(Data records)
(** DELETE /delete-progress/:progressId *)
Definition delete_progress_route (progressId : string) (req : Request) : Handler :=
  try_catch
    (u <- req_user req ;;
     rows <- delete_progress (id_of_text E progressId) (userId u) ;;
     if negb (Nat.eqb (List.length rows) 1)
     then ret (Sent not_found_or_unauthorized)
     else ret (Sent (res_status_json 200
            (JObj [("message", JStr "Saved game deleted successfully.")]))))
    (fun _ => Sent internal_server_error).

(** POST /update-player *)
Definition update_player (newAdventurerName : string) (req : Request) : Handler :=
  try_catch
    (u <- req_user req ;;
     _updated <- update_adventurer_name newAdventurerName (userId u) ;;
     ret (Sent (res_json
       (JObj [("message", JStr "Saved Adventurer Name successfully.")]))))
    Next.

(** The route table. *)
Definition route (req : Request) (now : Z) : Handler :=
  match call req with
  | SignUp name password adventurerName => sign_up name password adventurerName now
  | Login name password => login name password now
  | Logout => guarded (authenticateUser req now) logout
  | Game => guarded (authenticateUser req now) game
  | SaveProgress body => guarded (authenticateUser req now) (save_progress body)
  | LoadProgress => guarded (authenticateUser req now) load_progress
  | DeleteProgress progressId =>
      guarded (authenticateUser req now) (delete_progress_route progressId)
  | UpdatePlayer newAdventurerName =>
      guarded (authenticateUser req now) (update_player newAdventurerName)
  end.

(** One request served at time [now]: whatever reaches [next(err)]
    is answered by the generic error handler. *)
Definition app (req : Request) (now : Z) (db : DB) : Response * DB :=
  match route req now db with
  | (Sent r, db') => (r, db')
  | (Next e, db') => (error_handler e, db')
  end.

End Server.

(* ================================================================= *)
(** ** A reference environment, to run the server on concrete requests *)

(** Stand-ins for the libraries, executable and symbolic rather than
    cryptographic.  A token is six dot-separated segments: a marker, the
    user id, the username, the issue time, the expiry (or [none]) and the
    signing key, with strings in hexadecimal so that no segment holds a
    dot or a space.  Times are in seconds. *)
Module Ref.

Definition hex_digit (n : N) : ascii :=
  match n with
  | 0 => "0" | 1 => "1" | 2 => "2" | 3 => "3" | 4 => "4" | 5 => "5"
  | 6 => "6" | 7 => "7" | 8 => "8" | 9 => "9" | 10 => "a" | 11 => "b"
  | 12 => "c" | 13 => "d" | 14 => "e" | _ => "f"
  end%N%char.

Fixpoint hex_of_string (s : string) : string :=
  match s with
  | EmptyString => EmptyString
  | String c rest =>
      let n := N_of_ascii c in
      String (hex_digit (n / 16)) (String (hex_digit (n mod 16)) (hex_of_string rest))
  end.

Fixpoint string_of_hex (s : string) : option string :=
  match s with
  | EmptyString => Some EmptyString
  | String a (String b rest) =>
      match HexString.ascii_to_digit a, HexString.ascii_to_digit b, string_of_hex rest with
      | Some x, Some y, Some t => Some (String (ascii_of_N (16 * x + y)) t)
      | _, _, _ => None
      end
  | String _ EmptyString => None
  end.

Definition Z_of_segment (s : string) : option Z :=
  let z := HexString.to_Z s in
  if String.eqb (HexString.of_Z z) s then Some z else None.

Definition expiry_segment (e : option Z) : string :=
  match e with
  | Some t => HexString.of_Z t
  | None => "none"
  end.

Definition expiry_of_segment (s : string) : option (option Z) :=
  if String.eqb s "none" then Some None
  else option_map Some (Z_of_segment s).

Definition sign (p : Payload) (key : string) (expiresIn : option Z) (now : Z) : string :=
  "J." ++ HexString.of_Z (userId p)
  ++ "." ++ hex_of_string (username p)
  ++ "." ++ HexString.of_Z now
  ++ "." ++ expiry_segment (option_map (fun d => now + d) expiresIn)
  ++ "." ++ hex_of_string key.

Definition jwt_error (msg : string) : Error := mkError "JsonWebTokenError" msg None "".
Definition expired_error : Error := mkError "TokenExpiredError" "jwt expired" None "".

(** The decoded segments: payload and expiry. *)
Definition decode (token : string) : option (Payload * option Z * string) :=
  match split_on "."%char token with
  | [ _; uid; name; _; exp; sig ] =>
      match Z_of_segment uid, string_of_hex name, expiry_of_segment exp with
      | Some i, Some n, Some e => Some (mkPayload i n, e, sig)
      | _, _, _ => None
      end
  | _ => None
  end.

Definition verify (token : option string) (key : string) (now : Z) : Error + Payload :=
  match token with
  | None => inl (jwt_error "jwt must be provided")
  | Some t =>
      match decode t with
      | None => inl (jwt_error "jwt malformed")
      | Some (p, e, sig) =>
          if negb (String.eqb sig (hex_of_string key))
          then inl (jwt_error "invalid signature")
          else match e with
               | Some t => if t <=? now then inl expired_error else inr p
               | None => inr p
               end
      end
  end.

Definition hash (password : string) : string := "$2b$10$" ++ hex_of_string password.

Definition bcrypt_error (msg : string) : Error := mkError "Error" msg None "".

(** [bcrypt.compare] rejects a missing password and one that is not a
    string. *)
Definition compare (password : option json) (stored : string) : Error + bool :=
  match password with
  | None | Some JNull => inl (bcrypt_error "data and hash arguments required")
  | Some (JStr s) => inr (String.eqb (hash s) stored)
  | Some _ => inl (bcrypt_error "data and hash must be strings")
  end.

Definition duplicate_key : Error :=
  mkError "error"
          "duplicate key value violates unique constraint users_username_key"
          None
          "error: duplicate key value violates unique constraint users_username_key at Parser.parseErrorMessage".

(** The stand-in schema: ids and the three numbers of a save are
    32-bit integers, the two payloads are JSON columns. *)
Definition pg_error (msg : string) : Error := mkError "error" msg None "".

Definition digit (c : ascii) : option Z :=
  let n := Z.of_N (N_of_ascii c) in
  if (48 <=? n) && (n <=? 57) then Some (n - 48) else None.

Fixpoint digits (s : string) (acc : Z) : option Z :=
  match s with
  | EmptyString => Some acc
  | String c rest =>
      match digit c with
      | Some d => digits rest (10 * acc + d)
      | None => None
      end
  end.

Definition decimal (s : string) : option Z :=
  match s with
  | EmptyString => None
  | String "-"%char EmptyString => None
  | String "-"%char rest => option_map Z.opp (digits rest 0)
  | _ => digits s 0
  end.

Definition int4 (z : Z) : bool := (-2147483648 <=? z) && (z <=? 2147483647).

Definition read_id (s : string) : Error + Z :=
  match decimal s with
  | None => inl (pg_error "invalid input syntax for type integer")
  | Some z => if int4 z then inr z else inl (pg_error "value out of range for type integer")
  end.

--

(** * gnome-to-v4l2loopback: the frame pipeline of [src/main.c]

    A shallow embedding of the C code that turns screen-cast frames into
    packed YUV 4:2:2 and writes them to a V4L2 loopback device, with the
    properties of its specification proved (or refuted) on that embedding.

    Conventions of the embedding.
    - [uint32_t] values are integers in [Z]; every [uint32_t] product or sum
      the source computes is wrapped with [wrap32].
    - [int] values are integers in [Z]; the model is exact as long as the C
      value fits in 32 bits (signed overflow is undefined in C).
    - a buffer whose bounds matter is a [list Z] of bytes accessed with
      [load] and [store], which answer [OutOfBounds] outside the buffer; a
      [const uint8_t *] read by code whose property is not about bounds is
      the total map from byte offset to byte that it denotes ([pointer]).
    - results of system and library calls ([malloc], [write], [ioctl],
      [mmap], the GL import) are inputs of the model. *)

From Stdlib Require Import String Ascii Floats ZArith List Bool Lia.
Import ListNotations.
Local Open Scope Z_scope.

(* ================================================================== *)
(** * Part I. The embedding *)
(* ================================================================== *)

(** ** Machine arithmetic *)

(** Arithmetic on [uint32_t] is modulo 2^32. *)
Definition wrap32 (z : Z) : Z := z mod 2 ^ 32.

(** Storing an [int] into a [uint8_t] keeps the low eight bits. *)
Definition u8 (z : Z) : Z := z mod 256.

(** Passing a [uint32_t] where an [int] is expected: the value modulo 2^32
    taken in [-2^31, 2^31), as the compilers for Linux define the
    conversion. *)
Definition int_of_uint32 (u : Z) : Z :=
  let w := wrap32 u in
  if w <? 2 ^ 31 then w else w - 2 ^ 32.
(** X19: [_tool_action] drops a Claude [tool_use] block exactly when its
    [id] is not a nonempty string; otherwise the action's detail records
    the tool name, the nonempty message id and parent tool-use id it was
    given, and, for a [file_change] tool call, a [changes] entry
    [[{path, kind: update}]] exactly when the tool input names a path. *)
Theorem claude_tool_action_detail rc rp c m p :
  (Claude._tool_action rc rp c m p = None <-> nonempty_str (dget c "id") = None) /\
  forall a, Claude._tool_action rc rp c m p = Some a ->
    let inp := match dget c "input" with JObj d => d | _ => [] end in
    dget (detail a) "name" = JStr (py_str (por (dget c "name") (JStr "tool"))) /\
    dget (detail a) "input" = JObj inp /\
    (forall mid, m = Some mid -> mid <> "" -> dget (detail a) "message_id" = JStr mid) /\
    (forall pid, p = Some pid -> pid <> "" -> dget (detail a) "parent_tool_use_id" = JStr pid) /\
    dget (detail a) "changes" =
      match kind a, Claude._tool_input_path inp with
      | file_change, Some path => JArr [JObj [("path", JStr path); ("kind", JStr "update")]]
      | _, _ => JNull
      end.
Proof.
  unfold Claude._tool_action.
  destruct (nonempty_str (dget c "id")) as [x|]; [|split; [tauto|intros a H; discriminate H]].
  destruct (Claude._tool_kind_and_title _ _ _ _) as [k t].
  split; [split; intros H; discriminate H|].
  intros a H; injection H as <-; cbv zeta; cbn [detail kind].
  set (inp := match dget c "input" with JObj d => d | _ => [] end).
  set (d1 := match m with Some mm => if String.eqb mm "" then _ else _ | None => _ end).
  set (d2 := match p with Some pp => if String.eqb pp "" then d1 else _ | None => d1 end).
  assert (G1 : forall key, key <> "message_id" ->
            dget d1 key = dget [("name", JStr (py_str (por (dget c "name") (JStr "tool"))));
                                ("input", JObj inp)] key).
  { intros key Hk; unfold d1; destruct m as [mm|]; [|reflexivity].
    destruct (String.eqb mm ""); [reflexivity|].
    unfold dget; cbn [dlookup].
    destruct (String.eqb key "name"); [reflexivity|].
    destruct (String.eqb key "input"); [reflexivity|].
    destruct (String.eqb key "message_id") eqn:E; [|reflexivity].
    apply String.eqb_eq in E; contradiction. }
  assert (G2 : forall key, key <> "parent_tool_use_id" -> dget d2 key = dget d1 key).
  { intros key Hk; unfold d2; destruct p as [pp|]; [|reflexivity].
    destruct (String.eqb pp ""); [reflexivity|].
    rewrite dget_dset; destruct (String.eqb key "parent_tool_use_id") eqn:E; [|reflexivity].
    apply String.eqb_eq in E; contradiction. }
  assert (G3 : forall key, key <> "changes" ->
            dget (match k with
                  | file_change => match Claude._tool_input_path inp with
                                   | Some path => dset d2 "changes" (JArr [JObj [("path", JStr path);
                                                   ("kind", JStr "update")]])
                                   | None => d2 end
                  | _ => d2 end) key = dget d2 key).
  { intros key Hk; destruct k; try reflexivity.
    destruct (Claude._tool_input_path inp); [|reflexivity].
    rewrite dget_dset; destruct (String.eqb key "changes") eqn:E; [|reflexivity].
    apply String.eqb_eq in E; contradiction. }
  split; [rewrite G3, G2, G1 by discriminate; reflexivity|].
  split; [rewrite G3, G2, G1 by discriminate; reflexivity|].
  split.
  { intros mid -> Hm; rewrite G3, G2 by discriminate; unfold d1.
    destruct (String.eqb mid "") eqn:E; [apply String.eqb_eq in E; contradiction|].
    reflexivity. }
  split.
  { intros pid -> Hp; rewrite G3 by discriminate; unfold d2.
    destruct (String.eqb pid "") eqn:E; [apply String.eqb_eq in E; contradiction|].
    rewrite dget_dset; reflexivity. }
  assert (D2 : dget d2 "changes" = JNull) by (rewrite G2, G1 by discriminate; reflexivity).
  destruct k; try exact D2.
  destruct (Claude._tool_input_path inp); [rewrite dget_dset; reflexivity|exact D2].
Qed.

* * *

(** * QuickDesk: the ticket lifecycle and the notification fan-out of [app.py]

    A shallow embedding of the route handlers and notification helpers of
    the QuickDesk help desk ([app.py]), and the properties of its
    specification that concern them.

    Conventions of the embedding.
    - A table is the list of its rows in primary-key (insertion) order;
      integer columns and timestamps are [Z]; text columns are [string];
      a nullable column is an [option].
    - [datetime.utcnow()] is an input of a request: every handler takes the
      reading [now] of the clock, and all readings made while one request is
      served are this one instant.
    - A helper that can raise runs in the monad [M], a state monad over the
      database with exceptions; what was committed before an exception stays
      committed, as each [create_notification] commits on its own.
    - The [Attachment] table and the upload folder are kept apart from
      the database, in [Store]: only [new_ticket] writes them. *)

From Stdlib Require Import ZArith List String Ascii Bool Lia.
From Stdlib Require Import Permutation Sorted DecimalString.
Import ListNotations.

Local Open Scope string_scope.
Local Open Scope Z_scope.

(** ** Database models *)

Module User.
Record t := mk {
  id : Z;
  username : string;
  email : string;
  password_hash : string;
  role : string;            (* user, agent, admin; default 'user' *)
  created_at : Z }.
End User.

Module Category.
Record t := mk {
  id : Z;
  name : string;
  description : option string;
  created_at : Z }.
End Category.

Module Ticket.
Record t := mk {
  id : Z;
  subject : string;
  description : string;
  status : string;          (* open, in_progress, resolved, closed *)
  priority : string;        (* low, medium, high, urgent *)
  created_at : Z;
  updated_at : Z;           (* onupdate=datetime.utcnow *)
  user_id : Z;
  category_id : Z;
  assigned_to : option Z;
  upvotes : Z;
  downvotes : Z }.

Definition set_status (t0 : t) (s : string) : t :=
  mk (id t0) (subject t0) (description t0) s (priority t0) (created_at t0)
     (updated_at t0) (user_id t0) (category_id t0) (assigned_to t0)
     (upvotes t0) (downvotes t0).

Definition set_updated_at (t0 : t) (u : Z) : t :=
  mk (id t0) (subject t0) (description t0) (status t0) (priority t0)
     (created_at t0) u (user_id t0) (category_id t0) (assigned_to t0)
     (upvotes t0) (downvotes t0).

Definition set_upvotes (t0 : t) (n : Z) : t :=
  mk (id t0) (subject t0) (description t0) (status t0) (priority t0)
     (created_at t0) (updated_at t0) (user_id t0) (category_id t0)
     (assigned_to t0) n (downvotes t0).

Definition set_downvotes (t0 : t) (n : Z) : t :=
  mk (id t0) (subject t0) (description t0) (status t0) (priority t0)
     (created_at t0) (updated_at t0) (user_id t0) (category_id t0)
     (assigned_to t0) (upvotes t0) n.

**What the task asks:** From the records above, quote only the lines running from the line with "(fun _ => Sent internal_server_error)." to the line with "password adventurerName now", both lines included.

**Answer to this task:**
    (fun _ => Sent internal_server_error).

(** POST /update-player *)
Definition update_player (newAdventurerName : string) (req : Request) : Handler :=
  try_catch
    (u <- req_user req ;;
     _updated <- update_adventurer_name newAdventurerName (userId u) ;;
     ret (Sent (res_json
       (JObj [("message", JStr "Saved Adventurer Name successfully.")]))))
    Next.

(** The route table. *)
Definition route (req : Request) (now : Z) : Handler :=
  match call req with
  | SignUp name password adventurerName => sign_up name password adventurerName now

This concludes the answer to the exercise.